A food inspector is a quality assurance professional who works in a food manufacturing or agricultural environment. These professionals inspect different foods' texture, appearance and smell to ensure quality and safety before food is distributed to the public. In some cases, food inspectors prepare samples for laboratory testing. The average salary depends on the type of employer and amount of responsibilities of the food inspector.
Most manufacturing employers require a high school diploma or GED and passing a physical exam. A physical exam is required to ensure the food inspectors have the ability to lift heavy boxes, and senses such as sight and smell are acceptable to perform the responsibilities of the job. These types of employers typically offer on-the-job training. Those who work for government agencies are required to have a bachelor's degree, which includes studies related to agricultural sciences.

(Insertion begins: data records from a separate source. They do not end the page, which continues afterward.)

(* ===== verification/ProxyLifecycle.v ===== *)
(** * Connections through a proxy, from the first packet to the end

    The ids a proxy gives its connections, what the first packet of a connection does, what a
    payload does to a proxy that runs on the library modelled in [Api.v], and what the end of the
    wire leaves behind. *)

From S2P Require Import Prelude MemCopy Containers Packet ReceiveQueue Types SendQueue Proxy ProxyApi ProxyWire Tunnel.

(** ** Ids *)

Lemma connection_bits (x : Z) : 0 ≤ x → Z.land x ProxyID_CONNECTION = x `mod` 2 ^ 24.
Proof. intros Hx. change ProxyID_CONNECTION with (Z.ones 24). by rewrite Z.land_ones. Qed.

Lemma incrementProxyID_eq (id : Z) :
  in_u 32 id → incrementProxyID id = id `div` 2 ^ 24 * 2 ^ 24 + (id + 1) `mod` 2 ^ 24.
Proof.
  intros Hid. unfold incrementProxyID. pose proof (wrap_range 32 (id + 1) ltac:(lia)) as Hw.
  rewrite connection_bits by apply Hw.
  change ProxyID_SERVER with (Z.ldiff (Z.ones 32) (Z.ones 24)).
  rewrite Z.ldiff_land, Z.land_assoc, Z.land_ones, Z.mod_small, <-Z.ldiff_land, Z.ldiff_ones_r by (done || lia).
  rewrite Z.shiftr_div_pow2, Z.shiftl_mul_pow2 by lia. rewrite <-Z.add_nocarry_lor.
  - f_equal. unfold wrap. change (2 ^ 32) with (2 ^ 24 * 2 ^ 8). rewrite Z.rem_mul_r by lia.
    rewrite Z.mul_comm, Z.mod_add, Z.mod_mod by lia. done.
  - rewrite <-Z.shiftl_mul_pow2 by lia. apply Z.bits_inj'. intros k Hk. rewrite Z.land_spec, Z.bits_0.
    destruct (decide (k < 24)); [by rewrite Z.shiftl_spec_low|].
    rewrite <-Z.land_ones, Z.land_spec, Z.ones_spec_high by lia. by rewrite !andb_false_r.
Qed.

Manufacturing Food Inspectors
In May 2009, the Bureau of Labor Statistics (BLS) estimated median wages for inspectors based on the broad occupational title of inspectors, testers, sorters, samplers and weighers. Approximately 430,450 were employed in this occupation in the U.S. Median annual wages were £21,014 per year or £10.10 per hour. The 25th percentile earned £16,243 per year or £7.80 per hour. The 75th percentile earned £27,150 per year or £13.0 per hour.
Government Food Inspectors
Food inspectors who work for the U.S. Department of Agriculture often work on site at a privately-owned food manufacturing facility. These professionals ensure operations and food processing at the site are compliant with all federal laws. The salary range for food inspectors working for the U.S. Department of Agriculture is £20,354 to £32,780 per year.
Food inspectors employed by organisations other than government agencies are often referred to as agricultural inspectors. These professionals work in slaughtering and processing plants and organisations that support activities for crop production. According to the BLS those employed with slaughtering and processing plants earned annual mean wages of £22,776 as of 2009. Those employed by organisations that support activities for crop production earned annual mean wages of £23,653.